“What Do You Do?”

Anybody else remember when “networking” was something you did at cocktail parties? That was before it became a fact of computerized life — see this pictorial history . The idea of old-style networking mostly gets eye rolls these days — too much objectifying, I’d guess — but it’s not dead yet:  as this promo for Social Media Marketing World 2020 makes clear.

The standard cocktail party question is, of course, “What do you do?” Turns out we’ve been asking and answering that question the same way for 114 years — ever since German sociologist and political economist Max Weber published The Protestant Ethic and the Spirit of Capitalism.[1]

“We use the word ‘capitalism’ today as if its meaning were self-evident, or else as if it came from Marx, but this casualness must be set aside. ‘Capitalism’ was Weber’s own word and he defined it as he saw fit. Its most general meaning was quite simply modernity itself: capitalism was ‘the most fateful power in our modern life’. More specifically, it controlled and generated ‘modern Kultur’, the code of values by which people lived in the 20th-century West, and now live, we may add, in much of the 21st-century globe.

“The idea that people were being ever more defined by the blinkered focus of their employment was one he regarded as profoundly modern and characteristic.

“The blinkered professional ethic was common to entrepreneurs and an increasingly high-wage, skilled labour force, and it was this combination that produced a situation where the ‘highest good’ was the making of money and ever more money, without any limit. This is what is most readily recognisable as the ‘spirit’ of capitalism

“It is an extremely powerful analysis, which tells us a great deal about the 20th-century West and a set of Western ideas and priorities that the rest of the world has been increasingly happy to take up since [the end of WWII and the advent of neoliberal economics].”

What Did Max Weber Mean By The ‘Spirit’ Of Capitalism? Aeon Magazine (June 12, 2018)

“What do you do?” was culturally relevant for most of the 20th Century, when jobs as we normally think of them were still around — but not so much today, especially for the new socio-economic lower class known as “the precariat.”

 “Globalization, neo-liberal policies, institutional changes and the technological revolution have combined to generate a new global class structure superimposed on preceding class structures. This consists of a tiny plutocracy (perhaps 0.001 per cent) atop a bigger elite, a ‘salariat’ (in relatively secure salaried jobs, ‘proficians’ (freelance professionals), a core working class, a precariat and a ‘lumpen precariat’ at the bottom.

“The precariat, which ranks below the proletariat in income, consists of millions of people obliged to accept a life of unstable labour and living, without an occupational identity or corporate narrative to give to their lives.
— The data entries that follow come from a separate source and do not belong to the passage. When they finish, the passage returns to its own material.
(* ===== verification/NodeDown.v ===== *)
(** Nodes that stop reporting: [pkg/controller/master/node/node_down_controller.go] with the
    policy of [pkg/settings/settings_helper.go], and the annotations
    [pkg/controller/master/node/condition_annotations.go] derives from it.

    A node whose kubelet is silent gets KubeVirt's drain taint, so that its VMs migrate, and
    a Drained condition; when the migration timeout is over it gets the out-of-service taint,
    so that what is left is deleted by force.  A node that is back loses all three.  The
    handlers run on the world of Maintenance.v, under interference. *)

From S2P Require Import Prelude K8s NodeUtil ApiServer Maintenance NodeDrain NodeActions.

Local Open Scope Z_scope.

(** ** The policy ([settings_helper.go]) *)

Record VMForceResetPolicy := mkPolicy {
  Enable : bool; Period : Z; VMMigrationTimeout : Z }.

Section Policy.
Context {JP : JsonCodec VMForceResetPolicy}.

Definition InitVMForceResetPolicy : string := json_marshal (mkPolicy true 15 180).

Definition DecodeVMForceResetPolicy (value : string) : outcome VMForceResetPolicy :=
  match json_unmarshal value with
  | None => Err (ErrText ("unmarshal failed, value: " +:+ value))
  | Some policy =>
      if Period policy <=? 0 then
        Err (ErrText ("period value should be greater than 0, value: " +:+ pretty (Period policy)))
      else if VMMigrationTimeout policy <? 0 then
        Err (ErrText ("vmMigrationTimeout value should be greater than 0, value: "
                      +:+ pretty (VMMigrationTimeout policy)))
      else if VMMigrationTimeout policy =? 0 then
        Ok (mkPolicy (Enable policy) (Period policy) 180)
      else Ok policy
  end.
End Policy.

(** ** Upgrades in progress *)

Definition LabelHarvesterUpgradeState : string := "harvesterhci.io/upgradeState".
Definition StateSucceeded : string := "Succeeded".
Definition StateFailed : string := "Failed".
Definition upgradePlanPhaseSucceeded : string := "Succeeded".
Definition upgradePlanPhaseFailed : string := "Failed".

(** What the handler asks outside the node store: the setting, the labels of the Upgrade
    objects, and the phases of the UpgradePlans ([None] without a dynamic client; a plan
    without a phase reads as the empty string). *)
Record DownEnv := mkDownEnv {
  dn_policy : string;
  dn_upgrades : outcome (list (gomap string));
  dn_plans : option (outcome (list (option string))) }.

(** The selector [upgradeState notin (Succeeded, Failed)], which an absent label meets. *)
Definition ongoing (labels : gomap string) : bool :=
  match gm_get labels LabelHarvesterUpgradeState with
  | None => true
  | Some v => negb (str_in v [StateSucceeded; StateFailed])
  end.

Definition isOnUpgradeV1 (D : DownEnv) : bool :=
  match dn_upgrades D with
  | Ok items => match List.filter ongoing items with [] => false | _ :: _ => true end
  | _ => false
  end.

Fixpoint planInProgress (plans : list (option string)) : bool :=
  match plans with
  | [] => false
  | plan :: plans =>
      let phase := default "" plan in
      if String.eqb phase upgradePlanPhaseSucceeded || String.eqb phase upgradePlanPhaseFailed
      then planInProgress plans else true
  end.

Definition isOnUpgradeV2 (D : DownEnv) : bool :=
  match dn_plans D with
  | Some (Ok plans) => planInProgress plans
  | _ => false
  end.

Definition isOnUpgrade (D : DownEnv) : bool :=
  if isOnUpgradeV1 D then true else isOnUpgradeV2 D.

(** ** The controller *)

Definition NodeDrainTaintDefaultKey : string := "kubevirt.io/drain".
Definition TaintNodeOutOfService : string := "node.kubernetes.io/out-of-service".
Definition kubevirtDrainTaint : Taint := mkTaint NodeDrainTaintDefaultKey "" TaintEffectNoSchedule.
Definition nonGracefulTaint : Taint := mkTaint TaintNodeOutOfService "" TaintEffectNoExecute.
Definition HarvesterNodeCondDrained : string := "Drained".
Definition HarvesterNodeDrainedCondReasonDraining : string := "HarvesterNodeIsDraining".
Definition HarvesterNodeDrainedCondReasonDrained : string := "HarvesterNodeIsDrained".
Definition HarvesterNodeDrainedCondMsg : string :=
  "Node is draining due to kubelet/node not ready.".

Fixpoint getNodeTaint (taints : list Taint) (taintKey : string) : option Taint :=
  match taints with
  | [] => None
  | t :: ts => if String.eqb (t_Key t) taintKey then Some t else getNodeTaint ts taintKey
  end.

Definition addTaints (node : Obj Node) (taints : list Taint) : Act (Obj Node) :=
  let newTaints := node_Taints (o_val node) ++ taints in
  if bool_decide (node_Taints (o_val node) = newTaints) then mret node
  else nodes_Update (mkObj (o_rv node) (node_set_Taints newTaints (o_val node))).

Definition removeTaints (node : Obj Node) (taintKeys : list string) : Act unit :=
  let newTaints := List.filter (fun t => negb (str_in (t_Key t) taintKeys))
                     (node_Taints (o_val node)) in
  if bool_decide (node_Taints (o_val node) = newTaints) then mret tt
  else nodes_Update (mkObj (o_rv node) (node_set_Taints newTaints (o_val node)));; mret tt.

Definition createOrUpdateNodeCondition (node : Obj Node) (condType status reason message : string)
  : Act (Obj Node) :=
  now ← metaNow;
  nodes_UpdateStatus
    (mkObj (o_rv node) (SetNodeStatusCondition now (o_val node) condType status reason message)).

Definition notDrained (c : NodeCondition) : bool :=
  negb (String.eqb (nc_Type c) HarvesterNodeCondDrained).

Definition removeHarvesterNodeDrainedCond (node : Obj Node) : Act unit :=
  nodes_UpdateStatus (mkObj (o_rv node)
    (node_set_Conditions (List.filter notDrained (node_Conditions (o_val node))) (o_val node)));;
  mret tt.

(** [time.Until(cond.LastTransitionTime.Add(time.Duration(timeout) * time.Second))] *)
Definition requeueInterval (cond : NodeCondition) (timeout now : Z) : Z :=
  timeSub (nc_LastTransitionTime cond * second + int64 (timeout * second)) now.

(** The condition is a pointer the code assumes is not nil. *)
Definition calculateRequeueInterval (cond : option NodeCondition) (timeout : Z) : Act Z :=
  match cond with
  | None => lift Panic
  | Some c => now ← timeNow; mret (requeueInterval c timeout now)
  end.

Definition triggerMigration (node : Obj Node) : Act unit :=
  nodeObj ← mapErr (ErrWrap ("failed to add kubevirt drain taint to node "
                             +:+ node_Name (o_val node)))
                   (addTaints node [kubevirtDrainTaint]);
  mapErr (ErrWrap ("failed to create or update HarvesterNodeDrained condition (draining) for node "
                   +:+ node_Name (o_val node)))
    (createOrUpdateNodeCondition nodeObj HarvesterNodeCondDrained ConditionFalse
       HarvesterNodeDrainedCondReasonDraining HarvesterNodeDrainedCondMsg);;
  mret tt.

Definition forceNodeCleanup (node : Obj Node) : Act unit :=
  mapErr (ErrWrap ("failed to add non-graceful taint to node " +:+ node_Name (o_val node)))
    (addTaints node [nonGracefulTaint]);;
  mret tt.

Definition addKubevirtTaintAfterExtraTimeout (node : Obj Node) (cond : option NodeCondition)
    (extraTime : Z) : Act unit :=
  match getNodeTaint (node_Taints (o_val node)) NodeDrainTaintDefaultKey with
  | Some _ => mret tt
  | None =>
      requeue ← calculateRequeueInterval cond extraTime;
      if 0 <? requeue then enqueueAfter (node_Name (o_val node)) requeue
      else triggerMigration node
  end.

Definition waitAndAddOutOfServiceTaint (node : Obj Node) (cond : option NodeCondition)
    (vmMigrationTimeout : Z) : Act unit :=
  requeue ← calculateRequeueInterval cond vmMigrationTimeout;
  if 0 <? requeue then enqueueAfter (node_Name (o_val node)) requeue
  else
    mapErr (ErrWrap ("failed to cleanup stuck resources for node " +:+ node_Name (o_val node)))
      (forceNodeCleanup node);;
    createOrUpdateNodeCondition node HarvesterNodeCondDrained ConditionTrue
      HarvesterNodeDrainedCondReasonDrained HarvesterNodeDrainedCondMsg;;
    mret tt.

Section Handler.
Context {JP : JsonCodec VMForceResetPolicy} (D : DownEnv).

Definition fetchVMForceResetPolicy : Act VMForceResetPolicy :=
  mapErr (ErrWrap "failed to decode VMForceResetPolicy setting")
    (lift (DecodeVMForceResetPolicy (dn_policy D))).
Their employers come and go, or are expected to do so.

“Many in the precariat are over-qualified for the jobs they must accept; they also have a high ratio of unpaid ‘work’ in labour — looking and applying for jobs, training and retraining, queuing and form-filling, networking or just waiting around. They also rely mainly on money wages, which are often inadequate, volatile, and unpredictable. They lack access to rights-based state benefits and are losing civil, cultural, social, economic and political rights, making them supplicants if they need help to survive.”

The Corruption of Capitalism: Why Rentiers Thrive and Work Does Not Pay, Guy Standing (2017)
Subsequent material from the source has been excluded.